Heal up soon, Krieg. I hope the old thinker isn't too jostled up.

I have been doing a little soul searching, as well. My reality check was having to get knee surgery last week. My injury wasn't severe (torn meniscus), but since it happened, I have slowed significantly. I DON'T want a major ligament injury. I also don't want to maim myself doing this crazy hobby. I love riding dirt bikes more than anything except my family, so there is no way I'll ever become completely separated from these addictive little two wheelers. However, I think my quest for more speed has probably ended. It's time to accept that I'll be a mid-pack B rider indefinitely, and ride with a good 20% reserve.

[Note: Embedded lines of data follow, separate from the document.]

(** X20: when the two writes before the summary succeed and the job
    finishes with a document whose [messages] block is broken, the
    scenario throws the [TypeError] of the summary after the result has
    been written to [outputs/results_file.json], and
    [outputs/response_2.json] is never written. *)
Theorem scenario_loses_response_on_broken_messages (c : REoptApiClient)
    (post1 loaded doc : json) (w : world) :
  JSON_parse (JSON_stringify post1) = Returned loaded ->
  write_faults w 0%nat (store_path c Request "post_2") = None ->
  write_faults w 1%nat (store_path c Response "results_file") = None ->
  finishes_with c loaded w doc ->
  plain doc = true ->
  broken_messages doc = true ->
  result (runSingleScenario_try c post1 w)
  = Thrown (TypeError "Cannot convert undefined or null to object")
  /\ written (emitted (runSingleScenario_try c post1 w))
     = [(store_path c Request "post_2", JSON_stringify post1);
        (store_path c Response "results_file", JSON_stringify doc)].
Proof.
  intros Hjson Hfault1 Hfault2 Hfin Hplain Hbroken.
  assert (Hfault3 : broken_messages doc = false ->
                    write_faults w 2%nat (store_path c Response "response_2") = None)
    by congruence.
  destruct (scenario_after_run c post1 loaded doc w Hjson Hfault1 Hfault2 Hfault3
              Hfin Hplain)
    as (Hres & _ & Hwritten).
  rewrite Hbroken in Hres, Hwritten. auto.
Qed.

(** X21: when the service rejects the submission, the scenario throws
    the error of the service: the request file is the only file written,
    no status is fetched and no summary line is printed after the report
    of the error. *)
Theorem scenario_stops_on_rejection (c : REoptApiClient) (post1 loaded : json)
    (w : world) (e : js_error) :
  JSON_parse (JSON_stringify post1) = Returned loaded ->
  write_fault w (store_path c Request "post_2") = None ->
  post_reply w (jobUrl c) loaded = Thrown e ->
  result (runSingleScenario_try c post1 w) = Thrown e
  /\ written (emitted (runSingleScenario_try c post1 w))
     = [(store_path c Request "post_2", JSON_stringify post1)]
  /\ fetches (emitted (runSingleScenario_try c post1 w)) = O
  /\ files (final (runSingleScenario_try c post1 w))
     = <[store_path c Request "post_2" := JSON_stringify post1]> (files w)
  /\ exists before args,
       emitted (runSingleScenario_try c post1 w) = (before ++ [ConsoleError args])%list.
Proof.
  intros Hjson Hfault Hpost.
  destruct (scenario_outcome c post1 loaded w Hjson Hfault) as (l1 & l2 & l3 & l4 & Hout).
  rewrite Hout. clear Hout.
  set (w1 := store (store_path c Request "post_2") (JSON_stringify post1) w) in *.
  destruct (getApiResults_catch c loaded (Some "results_file") None w1) as (Hres & Hfin & Hev).
  assert (Hpost1 : post_reply w1 (jobUrl c) loaded = Thrown e) by exact Hpost.
  rewrite (submit_and_poll_rejected c loaded _ w1 e Hpost1) in Hres, Hfin, Hev.
  cbn [result final emitted] in Hres, Hfin, Hev.
  rewrite Hres, Hev, Hfin. unfold fetches.
  cbn [after result final emitted app written count is_get].
  repeat split. eexists (_ :: _ :: _ :: _ :: _ :: _ :: _ :: []), _. reflexivity.
Qed.

(** X22: when the write of the request file fails, the scenario throws
    the error of that write at once. The failed write is the only call it
    made after its first message: nothing is read back, submitted or
    fetched, and no file other than [inputs/post_2.json] is changed. *)
Theorem scenario_stops_when_request_is_not_saved (c : REoptApiClient) (post1 : json)
    (w : world) (e : js_error) :
  write_fault w (store_path c Request "post_2") = Some e ->
  result (runSingleScenario_try c post1 w) = Thrown e
  /\ posted (emitted (runSingleScenario_try c post1 w)) = []
  /\ fetches (emitted (runSingleScenario_try c post1 w)) = O
  /\ written (emitted (runSingleScenario_try c post1 w))
     = [(store_path c Request "post_2", JSON_stringify post1)]
  /\ printed (emitted (runSingleScenario_try c post1 w))
     = ["Created sample scenario input"]
  /\ forall q, q <> store_path c Request "post_2" ->
       files (final (runSingleScenario_try c post1 w)) !! q = files w !! q.
Proof.
  intros Hfault. unfold write_fault in Hfault.
  destruct (write_faults w 0%nat (store_path c Request "post_2")) as [failure|] eqn:Hf;
    [|discriminate].
  inversion Hfault; subst e. clear Hfault.
  assert (Hout :
            runSingleScenario_try c post1 w
            = {| result := Thrown (failure_error failure);
                 final := failed_write failure (store_path c Request "post_2")
                            (JSON_stringify post1) w;
                 emitted := [ConsoleLog [Some (JStr "Created sample scenario input")];
                             FsWrite (store_path c Request "post_2")
                               (JSON_stringify post1)] |}).
  { unfold runSingleScenario_try, log_line at 1, console_log. rewrite bind_emit.
    unfold savePostData. fold (store_path c Request "post_2").
    rewrite bind_assoc, (bind_write_thrown _ _ _ _ _ Hf). reflexivity. }
  rewrite Hout. cbn [result final emitted failed_write files].
  repeat split. intros q Hq. now apply damaged_lookup_ne.
Qed.

End ScenarioProperties.

(** ** The technology lines of the summary *)

Section TechProperties.
Context `{JsRuntime}.





End TechProperties.

(** ** The further properties on concrete runs *)

Lemma delivering_running (handle url : string) (k i : nat) (doc : json) :
  (i < k)%nat -> still_running (get_replies (delivering handle k doc) i url) = true.
Proof.
  intros Hi. cbn [delivering get_replies].
  apply Nat.ltb_lt in Hi. rewrite Hi. reflexivity.
Defined.

Lemma returned_document_is_terminal_and_saved_witness :
  let o := getApiResults sample_client sample_request None None (scripted "abc-123" 2) in
  finished (Returned optimal_doc) = true
  /\ written (emitted o) = [(outputPath sample_client None, JSON_stringify optimal_doc)]
  /\ files (final o) !! outputPath sample_client None = Some (JSON_stringify optimal_doc)
  /\ reports (emitted o) = O.
Proof.
  cbv zeta.
  apply (@returned_document_is_terminal_and_saved node_runtime sample_client
           sample_request None None (scripted "abc-123" 2) optimal_doc).
  vm_compute. reflexivity.
Defined.

Lemma failed_run_file_state_witness :
  (let o := getApiResults sample_client sample_request None None (stuck "abc-123") in
   (written (emitted o) = [] /\ files (final o) = files (stuck "abc-123"))
   \/ exists doc failure,
        finished (Returned doc) = true
        /\ write_faults (stuck "abc-123") 0%nat (outputPath sample_client None)
           = Some failure
        /\ Error "API polling timed out" = failure_error failure
        /\ written (emitted o) = [(outputPath sample_client None, JSON_stringify doc)]
        /\ files (final o)
           = damaged failure (outputPath sample_client None) (JSON_stringify doc)
               (files (stuck "abc-123")))
  /\ (let o := getApiResults sample_client sample_request None None full_disk in
      (written (emitted o) = [] /\ files (final o) = files full_disk)
      \/ exists doc failure,
           finished (Returned doc) = true
           /\ write_faults full_disk 0%nat (outputPath sample_client None) = Some failure
           /\ disk_full = failure_error failure
           /\ written (emitted o) = [(outputPath sample_client None, JSON_stringify doc)]
           /\ files (final o)
              = damaged failure (outputPath sample_client None) (JSON_stringify doc)
                  (files full_disk)).
Proof.
  cbv zeta. split.
  - apply (@failed_run_file_state node_runtime sample_client sample_request
             None None (stuck "abc-123") (Error "API polling timed out")).
    vm_compute. reflexivity.
  - apply (@failed_run_file_state node_runtime sample_client sample_request
             None None full_disk disk_full).
    vm_compute. reflexivity.
Defined.

Lemma failure_is_reported_once_witness :
  let o := getApiResults sample_client sample_request None None rejecting in
  reports (emitted o) = 1%nat
  /\ exists before,
       emitted o
       = (before
          ++ [ConsoleError
                [Some (JStr "API error:");
                 if truthy (error_response_data bad_request)
                 then error_response_data bad_request
                 else Some (JStr (error_message bad_request))]])%list.
Proof.
  cbv zeta.
  apply (@failure_is_reported_once node_runtime sample_client sample_request None None
           rejecting bad_request).
  reflexivity.
Defined.

Lemma run_touches_one_file_witness :
  files (final (getApiResults sample_client sample_request None None
                  (scripted "abc-123" 2))) !! "inputs/post_2.json"
  = files (scripted "abc-123" 2) !! "inputs/post_2.json".
Proof.
  apply (@run_touches_one_file node_runtime sample_client sample_request None None
           (scripted "abc-123" 2) "inputs/post_2.json").
  intros Heq. vm_compute in Heq. discriminate Heq.
Defined.

Lemma all_fetches_target_the_handle_witness :
  let o := getApiResults sample_client sample_request None None (scripted "abc-123" 2) in
  fetched_urls (emitted o) = repeat (resultsUrl sample_client "abc-123") (fetches (emitted o))
  /\ (1 <= fetches (emitted o))%nat.
Proof.
  cbv zeta.
  apply (@all_fetches_target_the_handle node_runtime sample_client sample_request None None
           (scripted "abc-123" 2) "abc-123").
  reflexivity.
Defined.


Lemma null_body_fails_before_polling_witness :
  let o := getApiResults sample_client sample_request None None
             (answering (Returned JNull)) in
  result o = Thrown (TypeError "Cannot read properties of null (reading 'run_uuid')")
  /\ fetches (emitted o) = O /\ sleeps (emitted o) = O
  /\ final o = answering (Returned JNull).
Proof.
  cbv zeta.
  apply (@null_body_fails_before_polling node_runtime sample_client sample_request
           None None (answering (Returned JNull))).
  reflexivity.
Defined.

Lemma manual_resume_after_timeout_witness :
  let o := getApiResults sample_client sample_request None None (stuck "abc-123") in
  result (getResultsManually sample_client "abc-123" (final o))
  = get_replies (stuck "abc-123") 120%nat (resultsUrl sample_client "abc-123")
  /\ emitted (getResultsManually sample_client "abc-123" (final o))
     = [HttpGet (resultsUrl sample_client "abc-123")].
Proof.
  cbv zeta.
  apply (@manual_resume_after_timeout node_runtime sample_client sample_request None None
           (stuck "abc-123") "abc-123").
  - reflexivity.
  - intros i _. reflexivity.
Defined.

These good intentions will probably go right out the window at my next hare scramble, cuz I'm stupid.
 
My trials bike has opened up an entirely new approach to riding for me. The control and balance required along with precise line selection is starting to feed over to riding my Husky. The good thing about trials is that your going slow enough that if you have a get off your not ricocheting off the trees before you stop which allows you to learn new things without the consequences if you fail. I have a lot more confidence on obstacles that I would have never attempted before simply because the technique to do them was not in my bag of tricks. I often struggle with which bike to ride but there is no replacement for riding my WR250 in the woods, the same can now be said about my Beta trials bike as well. Since I started riding trials I have met a lot of older riders (some 60+ years old) that are ex motocrossers and enduro riders that just don't want to crash at high speed any more and share many of the thoughts that previous posts on this thread have stated. I guess what I'm getting at with all of this is if you learn to go slow and precise wether on a trials bike or an enduro it will open up a whole new and fun way to ride that doesn't require all the piss and vinegar of your youth not the mention the flexible fast healing bones.
 
Heal up & make your choices, no one can make them for you.

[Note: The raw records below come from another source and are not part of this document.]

Lemma updateIDF_fold_agrees (keys : list Token)
    (state : Term_Weight * list Weight_Document) :
  Forall (idf_agrees math_Log N) (snd state) ->
  Forall (idf_agrees math_Log N)
    (snd (fold_left (updateIDF_step math_Log N) keys state)).
Proof.
  revert state. induction keys as [|k keys IH]; intros state H; simpl.
  - assumption.
  - apply IH, updateIDF_step_agrees, H.
Qed.

End CountingFacts.

(** ** Indexing calls and the two stores *)

Lemma indexable_text_injective (a b : Token) :
  indexable a = true -> indexable b = true -> GetText a = GetText b -> a = b.
Proof.
  unfold indexable. rewrite !negb_true_iff, !orb_false_iff.
  destruct a as [ta sa ha], b as [tb sb hb]; simpl.
  intros [-> ->] [-> ->] ->. reflexivity.
Qed.

Lemma indexable_texts_NoDup (keys : list Token) :
  Forall (fun k => indexable k = true) keys -> NoDup keys ->
  NoDup (map GetText keys).
Proof.
  induction keys as [|k keys IH]; intros Hidx Hnd; simpl.
  - constructor.
  - inversion Hidx as [|? ? Hk Hks]; subst.
    inversion Hnd as [|? ? Hnotin Hnd']; subst.
    constructor; [|auto].
    intros Hin. apply in_map_iff in Hin as [k' [Heq Hk']].
    rewrite Forall_forall in Hks.
    apply indexable_text_injective in Heq; auto. congruence.
Qed.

After a 25 year absence from dirt bikes I picked up a brand new 06 510. Being super careful and only about 200 yards into the dirt I looped my bike while doing maybe 2 to5 mph. First I landed on my ass & compression fractured 3 vertebrae followed a split second later by my big bad wolf coming down, upside down, cross bar first on my right femur breaking it into 4 pieces.

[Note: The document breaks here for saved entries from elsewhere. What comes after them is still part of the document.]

(** * REDOX OTC signal bot: reversal detection, momentum scoring and
      outcome evaluation

    Shallow embedding of [telegram_otc_bot.py] (the momentum/martingale
    variant, module [Bot]) and [telegram_otc_bot_fixed.py] (the
    reversal-only variant, module [Fixed]).

    Number model.  Prices, stakes and scores are Python floats (binary64)
    in the source.  A float is modelled by its value, a rational ([Q]);
    comparisons compare the values.  Float arithmetic is modelled
    operation by operation ([fadd], [fsub], [fmul], [fdiv]): an operation
    reads its operands the way Python reads a number, as the nearest
    binary64 value, and returns the binary64 value nearest to the result,
    ties to even, subnormal values included ([b64]); rounding keeps the
    order ([b64_mono]) and leaves a binary64 value alone ([b64_idem]).
    So [0.6] in [score_pair] is the float Python writes 0.6, not 3/5, and
    a sum of floats is rounded after each addition.  Results of magnitude
    [2^1024] and more (infinities in Python) and NaN are outside the
    model: [b64] rounds as if the exponent had no upper bound.  Counters
    and timestamps are Python ints and are modelled as [Z].  Direction
    and result labels stay the strings the source uses.

    Scope.  The detectors, the candle getters, [send_telegram],
    [check_trade_result], [evaluate_signal_result], [analyze_single_pair]
    and [evaluate_result] are modelled as methods on a world of events.
    The connection supervisor ([init_quotex], [reconnect_if_needed]),
    [test_telegram], the reversal-only variant's [send_message] and the
    scan loops of [run] are modelled on top of them, on a stage that
    records their steps; the perpetual loop is modelled by its first
    rounds.  Time is the time spent in
    [asyncio.sleep]: the calls to the broker and to the chat channel take
    no time in the model. *)

From Stdlib Require Import QArith Qabs Qpower ZArith List String Lia.
From stdpp Require Import base gmap sets strings list.
Import ListNotations.
Open Scope string_scope.
Open Scope list_scope.

(** ** Python values shared by both variants *)

(** The exceptions the modelled expressions can raise. *)
Inductive PyExc : Type :=
| IndexError
| ZeroDivisionError.

(** Result of evaluating a Python expression: a value, or a raised
    exception. *)
Inductive exn (A : Type) : Type :=
| Ok (a : A)
| Raise (e : PyExc).
Arguments Ok {A} a.
Arguments Raise {A} e.

Definition exn_bind {A B : Type} (m : exn A) (k : A -> exn B) : exn B :=
  match m with
  | Ok a => k a
  | Raise e => Raise e
  end.

Definition exn_ret {A : Type} (a : A) : exn A := Ok a.

Declare Scope exn_scope.
Delimit Scope exn_scope with exn.
Notation "'let*' x ':=' m 'in' k" := (exn_bind m (fun x => k))
  (at level 10, x pattern, m at level 100, k at level 200) : exn_scope.
Notation "'ret' a" := (exn_ret a) (at level 10, a at level 9) : exn_scope.
Local Open Scope exn_scope.

(** [x < y] on floats, as a boolean. *)
Definition Qlt_bool (x y : Q) : bool := negb (Qle_bool y x).

(** [l[i]] for a non-negative index. *)
Definition py_index {A : Type} (l : list A) (i : nat) : exn A :=
  match nth_error l i with
  | Some a => Ok a
  | None => Raise IndexError
  end.

(** [l[-k]] for [k >= 1]: the k-th element from the end. *)
Definition py_index_neg {A : Type} (l : list A) (k : nat) : exn A :=
  if (Nat.leb 1 k && Nat.leb k (length l))%bool
  then py_index l (length l - k)
  else Raise IndexError.

(** [l[-n:]]: the last [n] elements, the whole list when it is shorter;
    [l[-0:]] is the whole list. *)
Definition py_slice_last {A : Type} (n : nat) (l : list A) : list A :=
  match n with
  | O => l
  | _ => skipn (length l - n) l
  end.

(** *** Binary64 arithmetic *)

(** The integer nearest to [num / den], ties to even, for [den > 0]. *)
Definition round_half_even (num den : Z) : Z :=
  let f := (num / den)%Z in
  match (2 * (num mod den) ?= den)%Z with
  | Lt => f
  | Gt => (f + 1)%Z
  | Eq => if Z.even f then f else (f + 1)%Z
  end.

(** The exponent [e] with [2^e <= a/d < 2^(e+1)]. *)
Definition binade (a d : positive) : Z :=
  let e0 := (Z.log2 (Zpos a) - Z.log2 (Zpos d))%Z in
  let below :=
    if (0 <=? e0)%Z
    then (Zpos a <? Zpos d * 2 ^ e0)%Z
    else (Zpos a * 2 ^ (- e0) <? Zpos d)%Z in
  if below then (e0 - 1)%Z else e0.

(** The exponent of the unit in the last place of the binary64 values
    around [a / d]: 53 significant bits, or the fixed grid of the
    subnormal values. *)
Definition quantum (a d : positive) : Z := Z.max (binade a d - 52) (-1074).

(** The binary64 value nearest to [a / d]: [a / d] rounded to a multiple
    of [2^q], [q] its quantum. *)
Definition b64_pos (a d : positive) : Q :=
  let q := quantum a d in
  if (0 <=? q)%Z
  then inject_Z (round_half_even (Zpos a) (Zpos d * 2 ^ q) * 2 ^ q)
  else Qred (Qmake (round_half_even (Zpos a * 2 ^ (- q)) (Zpos d))
                   (Z.to_pos (2 ^ (- q)))).

(** [float(x)]: the binary64 value nearest to [x]. *)
Definition b64 (x : Q) : Q :=
  match Qnum (Qred x) with
  | Z0 => 0%Q
  | Zpos a => b64_pos a (Qden (Qred x))
  | Zneg a => Qopp (b64_pos a (Qden (Qred x)))
  end.

(** [x + y], [x - y], [x * y] and [x / y] on floats.  [fdiv] is used
    with a divisor that is not zero only: [x / len(candles)] after the
    test of [len]. *)
Definition fadd (x y : Q) : Q := b64 (b64 x + b64 y).
Definition fsub (x y : Q) : Q := b64 (b64 x - b64 y).
Definition fmul (x y : Q) : Q := b64 (b64 x * b64 y).
Definition fdiv (x y : Q) : Q := b64 (b64 x / b64 y).
Arguments b64 : simpl never.
Arguments fadd : simpl never.
Arguments fsub : simpl never.
Arguments fmul : simpl never.
Arguments fdiv : simpl never.

(** [sum(xs)] over floats: the additions are made from left to right,
    starting from the int [0], each one rounded; this is [sum] as CPython
    computes it up to version 3.11 (later versions carry a correction
    term along, which is not modelled). *)
Definition py_sum (xs : list Q) : Q := fold_left fadd xs 0%Q.

(** [x / n] with [n = len(...)]. *)
Definition py_div_len (x : Q) (n : nat) : exn Q :=
  match n with
  | O => Raise ZeroDivisionError
  | _ => Ok (fdiv x (inject_Z (Z.of_nat n)))
  end.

I came within half a whisker of dying 30 hours later after the FIRST surgery (pulmonary edema & have had 5 surgeries over 3 years). Everybody expected me to sell the bike, & I mean everybody. But I couldn't blame the bike, I screwed up, simple as that, one tiny screwup during a freak accident almost killed me.
I always knew I'd be riding my bike again.
I'm slow now, I pick my riding partners carefully so I don't hold anybody up, I push myself as much as possible, but I'll never again be as fast as most, or fast as I used to be. I'm okay with that. I just love riding. Wish I had a lightweight plated WR250 or 300, but for now I'm happy with what I got. The offroad community is great for the most part.
Many don't understand the attraction, but then again, a lot of these people have never done anything riskier than playing a violent video game.
Don't rush to make a decision either way, give it some time, then make the life adjustments which make the most sense to you. Like I said, you're the only one who can make the decision. Best of luck with whatever choices you make.
 
Sorry to hear you took a digger. Hope you get your wind back soon. Stick to your bike(s) that you are familar with, and all should be good in the dirt again.